In their zeal to reform health care, the incoming administration and the next Congress could abandon progress made in recent years in adopting interoperable health IT standards, suggested the secretary.
“This is a very important moment, and it’s a fragile moment,” said Leavitt, speaking Nov. 13 at the inaugural board meeting of AHIC Successor, Inc. Incorporated in July, the independent public-private partnership’s stated mission is to develop a unified approach for creating an effective, interoperable nationwide health information system.
“Our country is surely to move into a robust discussion of health care, generally, where almost every politician is going to stand up and give their two minute speech about health IT, very few of whom know anything about what it means,” the secretary said.

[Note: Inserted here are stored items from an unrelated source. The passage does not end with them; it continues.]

Lemma find_by_legal_description_unfold ld :
  _find_by_legal_description the_table ld =
  if Py.mem (legal_type ld) ["quarter_section"; "section"] then
    match Dict.get (legal_components ld) "township",
          Dict.get (legal_components ld) "range" with
    | Some township, Some range_num =>
        if Py.truthy township && Py.truthy range_num then
          match Py.int township, Py.int range_num with
          | Some township_int, Some range_int =>
              match decided_band township_int range_int with
              | Some n => the_city n
              | None => None
              end
          | _, _ => None
          end
        else None
    | _, _ => None
    end
  else None.
Proof.
  unfold _find_by_legal_description, decided_band.
  destruct (Py.mem _ _); [| reflexivity].
  destruct (Dict.get _ "township") as [ts |]; [| reflexivity].
  destruct (Dict.get _ "range") as [rs |]; [| reflexivity].
  destruct (Py.truthy ts && Py.truthy rs); [| reflexivity].
  destruct (Py.int ts) as [ti |]; [| reflexivity].
  destruct (Py.int rs) as [ri |]; [| reflexivity].
  destruct (red_deer_band ti ri); [apply find_red_deer |].
  destruct (edmonton_band ti ri); [apply find_edmonton |].
  destruct (athabasca_band ti ri); [apply find_athabasca | reflexivity].
Qed.

End LegalDescription.

(** C4, as the code has it.  The legal-description strategy returns a
    municipality exactly when the type is quarter_section or section and the
    township and range components are integer numerals with range in 20..30
    and township in 40..50 (Red Deer), 51..60 (Edmonton) or 61..70
    (Athabasca); the conditions written in the code share the townships 50
    and 60, which the order of the chain gives to Red Deer and to Edmonton.
    Every other input gives [None]. *)
Theorem find_by_legal_description_bands :
  forall ld m,
    MunicipalityLookup._find_by_legal_description the_table ld = Some m <->
    Py.mem (PropertyParser.legal_type ld) ["quarter_section"; "section"] = true /\
    exists township range_num township_int range_int,
      Dict.get (PropertyParser.legal_components ld) "township" = Some township /\
      Dict.get (PropertyParser.legal_components ld) "range" = Some range_num /\
      Py.int township = Some township_int /\
      Py.int range_num = Some range_int /\
      (20 <= range_int <= 30)%Z /\
      ((40 <= township_int <= 50)%Z /\ the_city "Red Deer" = Some m \/
       (51 <= township_int <= 60)%Z /\ the_city "Edmonton" = Some m \/
       (61 <= township_int <= 70)%Z /\ the_city "Athabasca" = Some m).
Proof.
  intros ld m. rewrite find_by_legal_description_unfold.
  destruct (Py.mem _ _); [| split; [discriminate | intros [H _]; discriminate H]].
  split.
  - intro H. split; [reflexivity |].
    destruct (Dict.get _ "township") as [ts |]; [| discriminate H].
    destruct (Dict.get _ "range") as [rs |]; [| discriminate H].
    destruct (Py.truthy ts && Py.truthy rs); [| discriminate H].
    destruct (Py.int ts) as [ti |] eqn:Eti; [| discriminate H].
    destruct (Py.int rs) as [ri |] eqn:Eri; [| discriminate H].
    destruct (decided_band ti ri) as [n |] eqn:Eb; [| discriminate H].
    apply decided_band_spec in Eb. destruct Eb as [Hr Hb].
    exists ts, rs, ti, ri.
    split; [reflexivity |]. split; [reflexivity |].
    split; [exact Eti |]. split; [exact Eri |].
    split; [exact Hr |].
    destruct Hb as [[Ht ->] | [[Ht ->] | [Ht ->]]]; auto.
  - intros [_ (ts & rs & ti & ri & Ets & Ers & Eti & Eri & Hr & Hb)].
    rewrite Ets, Ers, Eti, Eri.
    rewrite (int_truthy ts ti Eti), (int_truthy rs ri Eri). cbn [andb].
    assert (exists n, decided_band ti ri = Some n /\ the_city n = Some m)
      as (n & En & Em).
    { destruct Hb as [[Ht E] | [[Ht E] | [Ht E]]];
        [exists "Red Deer" | exists "Edmonton" | exists "Athabasca"];
        (split; [apply decided_band_spec; split; [exact Hr | auto] | exact E]). }
    rewrite En. exact Em.
Qed.

(** The three effective bands are pairwise disjoint: the municipality is a
    function of the township and the range. *)
Lemma decided_band_functional :
  forall township_int range_int n n',
    decided_band township_int range_int = Some n ->
    decided_band township_int range_int = Some n' -> n = n'.
Proof. intros ti ri n n' H H'. congruence. Qed.

(** Township 50, range 25 satisfies the condition written for Red Deer and
    the one written for Edmonton, and township 60 the ones for Edmonton and
    Athabasca; "SW 14-50-25-W4" resolves to Red Deer although it lies in the
    band 50..60 stated for Edmonton. *)
Lemma legal_bands_overlap_at_50 :
  MunicipalityLookup.red_deer_band 50 25 = true /\
  MunicipalityLookup.edmonton_band 50 25 = true /\
  MunicipalityLookup.edmonton_band 60 25 = true /\
  MunicipalityLookup.athabasca_band 60 25 = true /\
  option_map MunicipalityLookup.name
    (MunicipalityLookup._find_by_legal_description the_table
       (PropertyParser._parse_legal_description "SW 14-50-25-W4"))
  = Some "Red Deer" /\
  ~ (forall township_int range_int,
        MunicipalityLookup.red_deer_band township_int range_int = true ->
        MunicipalityLookup.edmonton_band township_int range_int = false).
Proof.
  repeat split; try (vm_compute; reflexivity).
  intro H. specialize (H 50%Z 25%Z eq_refl). discriminate H.
Qed.

Lemma find_by_legal_description_bands_witness :
  exists m,
    MunicipalityLookup._find_by_legal_description the_table
      (PropertyParser._parse_legal_description "SW 14-55-25-W4") = Some m /\
    MunicipalityLookup.name m = "Edmonton".
Proof.
  destruct (the_city "Edmonton") as [m |] eqn:E; [| discriminate E].
  exists m. split.
  - apply (find_by_legal_description_bands
             (PropertyParser._parse_legal_description "SW 14-55-25-W4") m).
    split; [reflexivity |].
    exists "55", "25", 55%Z, 25%Z.
    repeat split; try reflexivity; try lia.
    right. left. split; [lia | exact E].
  - apply (the_city_some "Edmonton" m E).
Defined.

“And what makes it very fragile is that some of those folk may logically think, ‘well, we need some standards, let’s have the government do it or let’s have somebody else do it,’ without knowing what has gone into the development of where we are today. It is frighteningly possible that they could begin to do all of this again.”
As secretary of HHS, Leavitt has been a champion of leveraging information technology to modernize the country’s health system. He took his lead from President Bush, who in 2004 set a 10-year goal of building an interoperable health IT infrastructure that would support electronic health records for all Americans.
AHIC Successor, known as AHIC 2.0 or A2, succeeds the American Health Information Community, a federal advisory body established in 2005 to make recommendations about how best to accelerate adoption of interoperable health IT in a smooth, market-led way.
Like its predecessor, A2 seeks to develop IT standards without resorting to government mandate or market determinism. The former is subject to “bureaucratic crawl,” Leavitt said, the latter to a “last vendor standing” mentality.
AHIC laid the groundwork necessary “to transition at the right moment to a group that could have the virtue of public sector involvement but private sector innovation, and speed and flexibility,” the secretary said. “That moment is today.”
But if Congress changes course and abandons the public-private model established during the past few years in favor of legislating health IT standards, Leavitt warns, the process and the public good will suffer. To forestall that scenario, Leavitt urged A2’s board members to educate lawmakers about the implications of changing course.
“A2 is probably the most important group in health care that nobody knows,” the secretary said. “What we’ve done here could be unsettled if people don’t understand it.”